If there is a chance you’ll be drinking, then it’s likely someone will want you to say a few words, when it comes to your turn in the toast making. You don’t need to be Over The Top, but DO make sure you thank your hosts for the meal/drink/their time (especially true if it is 4am, and they have work in 3 hours!). You can wax lyrical if you have enough to say, but don’t feel abashed at all if you just want to say something like: “First I’d like to thank Mr & Mrs Jones for their hospitality; I really appreciate your thoughts (assuming they mentioned you in their toast ;>). I hope to enjoy my stay here, and look forward to seeing this…. etc. etc.”
Back to driving. For those that ever sat in a car with me at the wheel, now is the time for you to admit it could have been so much worse… I’m glad to say that in the last 5 years of visits to, and now living in, Kazakhstan, I’ve only been in a car once, that has been crashed into, but if this is going to be your first time driving/being driven off the continent, just remember one thing – loud screams/whimpers will distract the driver, and therefore increase the likelihood of a mishap.
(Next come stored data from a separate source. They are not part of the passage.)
(** C8, at an input where the code departs from substitution in place.  The formula
    [straddling_formula] has the tokens [x], [y], [y] with the bare text [x]
    between the last two.  Substitution in place gives [t.xt.yxt.y];
    [_resolve_formula] replaces every occurrence of the first token's text,
    also the one made of the closing quote of a token, the bare [x] and the
    opening quote of the next token, and returns a text in which the bare
    [x] is rewritten and the [y] tokens are left unresolved. *)
Theorem _resolve_formula_rewrites_unquoted_text :
  quoted_tokens straddling_formula = [quoted "x"; quoted "y"; quoted "y"]
  ∧ substitute_in_place base_column_of straddling_formula None = "t.xt.yxt.y"
  ∧ Exporter._resolve_formula Formulas (Some straddling_formula) (Some "base")
    = Ok (Some ("t.x" +:+ dquote +:+ "yt.xy" +:+ dquote))
  ∧ Exporter._resolve_formula Formulas (Some straddling_formula) (Some "base")
    ≠ Ok (Some (substitute_in_place base_column_of straddling_formula None)).
Proof. repeat split; vm_compute; (reflexivity || discriminate). Qed.

(** ** The execution lock *)

(** The flag that [is_update_safe] tests is set by no operation of the
    class: the constructor clears it and the cursor writes to the attribute
    [is_executing] instead. *)
Lemma _is_executing_never_set compiled opened executed q :
  ExporterQuery._is_executing (ExporterQuery.cursor q) = ExporterQuery._is_executing q
  ∧ ExporterQuery._is_executing
      (ExporterQuery.Cursor__enter__ compiled opened executed q).2
    = ExporterQuery._is_executing q
  ∧ ExporterQuery._is_executing (ExporterQuery.Cursor__exit__ q)
    = ExporterQuery._is_executing q.
Proof.
  repeat split. unfold ExporterQuery.Cursor__enter__.
  destruct compiled; [destruct opened; [destruct executed|]|]; reflexivity.
Qed.

Lemma apply_update_unlocked u q :
  ExporterQuery._is_executing q = false -> ∃ q', ExporterQuery.apply_update u q = Ok q'.
Proof.
  intros Hq.
  destruct u; cbn; unfold ExporterQuery.set_exporter, ExporterQuery.set_where_before_join,
    ExporterQuery.set_limit, ExporterQuery.set_count, ExporterQuery.set_group_by,
    ExporterQuery.set_where, ExporterQuery.set_extra_field, ExporterQuery.set_order_by,
    ExporterQuery.is_update_safe; rewrite Hq; cbn; eauto.
Qed.

Lemma apply_update_locked u q :
  ExporterQuery._is_executing q = true ->
  ExporterQuery.apply_update u q = Raise MLExportWizardQueryExecuting.
Proof.
  intros Hq.
  destruct u; cbn; unfold ExporterQuery.set_exporter, ExporterQuery.set_where_before_join,
    ExporterQuery.set_limit, ExporterQuery.set_count, ExporterQuery.set_group_by,
    ExporterQuery.set_where, ExporterQuery.set_extra_field, ExporterQuery.set_order_by,
    ExporterQuery.is_update_safe; rewrite Hq; reflexivity.
Qed.

(** C6, on the code as written.  For every new request, once its cursor is
    open (the statement compiled, the database cursor opened and the
    statement executed), the attribute [is_executing]
    is [True] but the flag [_is_executing] that the setters test is still
    [False], and each of the eight guarded updates succeeds instead of
    raising [MLExportWizardQueryExecuting]. *)
Theorem open_cursor_does_not_lock exporter count group_by where_before_join where_
    extra_field order_by limit sql parameters (u : ExporterQuery.update) :
  let query := new_query exporter count group_by where_before_join where_ extra_field
                 order_by limit in
  let entered := ExporterQuery.Cursor__enter__ (Ok (sql, parameters)) (Ok ()) (Ok ())
                   (ExporterQuery.cursor query) in
  entered.1 = Ok ()
  ∧ ExporterQuery.attrs entered.2 !! "is_executing" = Some (PBool true)
  ∧ ExporterQuery._is_executing entered.2 = false
  ∧ (∃ q', ExporterQuery.apply_update u entered.2 = Ok q')
  ∧ ExporterQuery.apply_update u entered.2 ≠ Raise MLExportWizardQueryExecuting.
Proof.
  cbn zeta. split; [reflexivity|]. split; [by simplify_map_eq|]. split; [reflexivity|].
  assert (∃ q', ExporterQuery.apply_update u
            (ExporterQuery.Cursor__enter__ (Ok (sql, parameters)) (Ok ()) (Ok ())
               (ExporterQuery.cursor
                  (new_query exporter count group_by where_before_join where_ extra_field
                     order_by limit))).2 = Ok q') as [q' Hq'].
  { by apply apply_update_unlocked. }
  split; [by exists q' | by rewrite Hq'].
Qed.

(** When [__enter__] raises after the attribute is set (the database
    refuses the statement), [__exit__] does not run and the attribute stays
    [True]. *)
Lemma failed_execute_leaves_attribute exporter count where_before_join sql parameters e :
  let query := new_query exporter count PNone where_before_join PNone PNone PNone PNone in
  let left := ExporterQuery.with_cursor_do (Ok (sql, parameters)) (Ok ()) (Raise e)
                (fun q => (Ok (), q)) query in
  left.1 = Raise e ∧ ExporterQuery.attrs left.2 !! "is_executing" = Some (PBool true).
Proof. cbn zeta. split; [reflexivity | by simplify_map_eq]. Qed.

(** ** Literal extra columns *)

(** C7, on the code as written.  A declaration with a [value] key returns
    before any field is resolved when the value is [None], a string or an
    integer.  For [None] the text is [Null]; for a string [s] the text is the
    fixed text of the source literal, in which the value is not inlined,
    whatever [s] is; for an integer the number itself is returned, not
    text.  In each case the second component is an empty list, which the
    callers cannot unite with their parameter dictionary. *)
Theorem literal_string_is_not_inlined (s : string) (z : Z) (rest : list (string * pyval))
    (parameters : gmap string pyval) :
  ExtraField.literal (("value", PNone) :: rest) = Some (PStr "Null", PList [])
  ∧ ExtraField.literal (("value", PStr s) :: rest) = Some (PStr "'{column['value']}'", PList [])
  ∧ ExtraField.literal (("value", PStr "abc") :: rest) ≠ Some (PStr "'abc'", PList [])
  ∧ ExtraField.literal (("value", PInt z) :: rest) = Some (PInt z, PList [])
  ∧ ExtraField.or_parameters parameters (PList []) = Raise TypeError
  ∧ ExtraField.join_select (Some "a") (PInt 7) = Raise TypeError.
Proof. repeat split; discriminate. Qed.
I wouldn’t say people are necessarily bad drivers over here; it is just that they operate on a different logic & reasoning plane to ‘Western’ drivers. If a driver is in a queue, wanting to turn at the next set of traffic lights, and is bored of waiting, then they’ll happily ‘create’ a new lane in the other direction’s stream of traffic. If the road has 3 lanes marked out with paint, in each direction, it is quite normal to find a total of 8 or 9 lanes of traffic.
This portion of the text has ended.